Lately, I’ve been watching some eLearning programs on objection handling. It suddenly struck me, there’s a unique arrogance we sellers have about the concepts of objections. Too often, the underlying thinking seems to be that salespeople are the only people that encounter objections. That objections are something unique that customers inflict on us.
We develop techniques to “handle” objections. Some “experts” promote techniques that seem somewhat manipulative. We seem to have a mindset that too many conversations with prospects and customers are “adversarial” relationships we must prepare for and “handle.”
We’re obsessed with techniques and answers to objections. I Googled objection handling, quickly getting 129 million results. At least on the first page, there were articles like “44 Common Sales Objections and How To Handle Them,….8 Sales Objections and How To Handle Them….” There were also links to objection handling scripts and answers. The focus was on things we do to customers.
By contrast, I Googled handling conflict, there were 444 million results. The difference, at least on the first page, was not providing answers to common conflicts, but the process of understanding how conflict arises, how to engage in conversations to understand conflict and how to come to agreement. They focused on how we engage with those with who we disagree.
It’s interesting that we think of objections as something that’s unique to buyer/seller interactions. That we develop special techniques focused only on these situations. Or that, sellers are the only people that encounter objections and the only people that must develop methods to understand and deal with them.
In sales, we’ve come to think of objections as customers not responding the way we want them to respond. We seem to want people to wait with baited breath on everything that we do, whether it’s requesting a meeting, telling us what they are doing, responding to our pitches, being open to whatever we request. And when they don’t respond in the way that we want, we develop techniques for handling them.
I’m, sometimes, fascinated that “normal” people, don’t go to objection handling classes, yet they handle colleagues, friends, family blowing them off…..”I’m too busy watching TV….I got to get this report done…I’m preoccupied with other things….How much will this cost, we don’t have the money……” We learn how to handle these situations in natural conversations. Maybe it’s laughing it off, maybe it’s deferring the issue until later, maybe it’s stubbornness.
“Normal” people learn how to handle conflict and disagreement. It’s natural, that we don’t necessarily agree with our colleagues on issues. We sometimes have a different point of view, or we don’t understand, or we have conflicting goals and objectives.
Yet we don’t go to objection handling classes to learn how to overcome these, how to manipulate people to change their minds. We know that conflict and contention is just part of life and work. We learn how to listen, ask questions, how to have conversations to understand differing points of view. We learn how to resolve differences, whether it might be to agree to disagree, or how we might come to agreement.
We learn, that sometimes conflict and disagreement may simply be misunderstanding, or differing goals.
We learn that sometimes in the process of resolving conflict and disagreement, collectively we learn and come up with a better approach.

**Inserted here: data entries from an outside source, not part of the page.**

(** * pg_sqlite_fs: a filesystem index kept in an SQLite file, driven from PostgreSQL

    Shallow embedding of [src/pg.c] (module [Pg]) and of the older revision
    [src/pg_sqlite_fs.c] (module [PgSqliteFs]).

    What is embedded:
    - the SQL statements the C code hands to SQLite, each as a function on
      the tables it touches (its text is quoted above the definition);
    - the control flow of every exported function: the [rc] variable, the
      [goto] labels and the value finally given to [PG_RETURN_BOOL];
    - the SPI row-set the bulk loaders read ([SPI_tuptable], [SPI_processed]).

    What is taken as given:
    - [convert_and_check_path] (path confinement) has accepted the path, and
      the path names one file, whose state is [option database]
      ([None]: the file does not exist);
    - the SQLite engine never fails for a reason of its own (I/O error, busy
      file): a call fails only for the reasons the statement itself gives
      (missing file, missing table, violated uniqueness, no open
      transaction). The shell of the bulk loaders is also given with such
      failures of [sqlite3_open] and of the transaction statements
      ([in_transaction_in]);
    - a backend that dies on a memory fault leaves the SQLite file to the
      next connection, which rolls the interrupted transaction back. The
      loaders apply [DatumGetTextPP] and [DatumGetByteaP] to the zero word
      of a null column before they look at the null flag (name in the
      entries loaders; mountpoint, rel_path, header, prepend and append in
      the files loader; path and header in the older files loader;
      decrypted_size in the older entries loader): the backend dies there;
    - a database file has the typed tables below or lacks them; tables of
      another shape, which [pg_sqlite_fs_exec] could create, are not
      represented. *)

From stdpp Require Import base option list strings gmap fin_maps.
From Stdlib Require Import ZArith Lia.

Local Open Scope Z_scope.

(** ** Result codes and type identifiers (sqlite3.h, spi.h, pg_type_d.h) *)

Definition SQLITE_OK : Z := 0.
Definition SQLITE_ERROR : Z := 1.
Definition SQLITE_CANTOPEN : Z := 14.
Definition SQLITE_CONSTRAINT : Z := 19.
Definition SQLITE_MISUSE : Z := 21.
Definition SQLITE_ROW : Z := 100.
Definition SQLITE_DONE : Z := 101.

Definition SPI_OK_CONNECT : Z := 1.
Definition SPI_OK_SELECT : Z := 5.

Definition Oid := Z.
Definition BOOLOID : Oid := 16.
Definition BYTEAOID : Oid := 17.
Definition INT8OID : Oid := 20.
Definition INT4OID : Oid := 23.
Definition TEXTOID : Oid := 25.

(** ** C integers *)

(** Conversion of a value to [int64] and to [int] (two's complement). *)
Definition to_int64 (z : Z) : Z := (z + 2 ^ 63) mod 2 ^ 64 - 2 ^ 63.
Definition to_int32 (z : Z) : Z := (z + 2 ^ 31) mod 2 ^ 32 - 2 ^ 31.
Definition to_uint64 (z : Z) : Z := z mod 2 ^ 64.
Definition to_uint32 (z : Z) : Z := z mod 2 ^ 32.

(** The values an [int64] argument can carry. *)
Definition int64 (z : Z) : Prop := -2 ^ 63 ≤ z < 2 ^ 63.

(** [a || b] on ints. *)
Definition c_or (a b : Z) : Z := if decide (a = 0) then (if decide (b = 0) then 0 else 1) else 1.

(** [(rc) ? false : true], the argument of every [PG_RETURN_BOOL]. *)
Definition rc_bool (rc : Z) : bool := bool_decide (rc = 0).

(** ** How a call ends *)

(** A function either returns its boolean, or leaves through [E(...)]
    ([elog(ERROR, ...)]), which does not return to the caller, or the
    backend process dies in it on a memory fault (SIGSEGV). *)
Inductive outcome : Type :=
  | Ret (b : bool)
  | Raised
  | Crashed.

(** ** PostgreSQL values *)

Inductive Datum : Type :=
  | DInt8 (z : Z)
  | DInt4 (z : Z)
  | DBool (b : bool)
  | DText (s : string)
  | DBytea (b : list Byte.byte).

(** The zero word: what [SPI_getbinval] returns with [*isnull = true]. *)
Definition DNull : Datum := DInt8 0.

Definition datum_word (d : Datum) : Z :=
  match d with
  | DInt8 z | DInt4 z => z
  | DBool b => if b then 1 else 0
  | DText _ | DBytea _ => 0
  end.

And we are, very frequently, very good at handling disagreement and conflict. It’s what allows us to learn, move forward, change, and grow.
Somehow, it seems if we could learn what “normal people” do rather than what sales people do, we might be more effective in working with those “normal people.”
Somehow, it seems the best “technique” is being open minded, active listening, asking questions without an agenda, learning, being curious, suggesting other ideas, working together, and caring.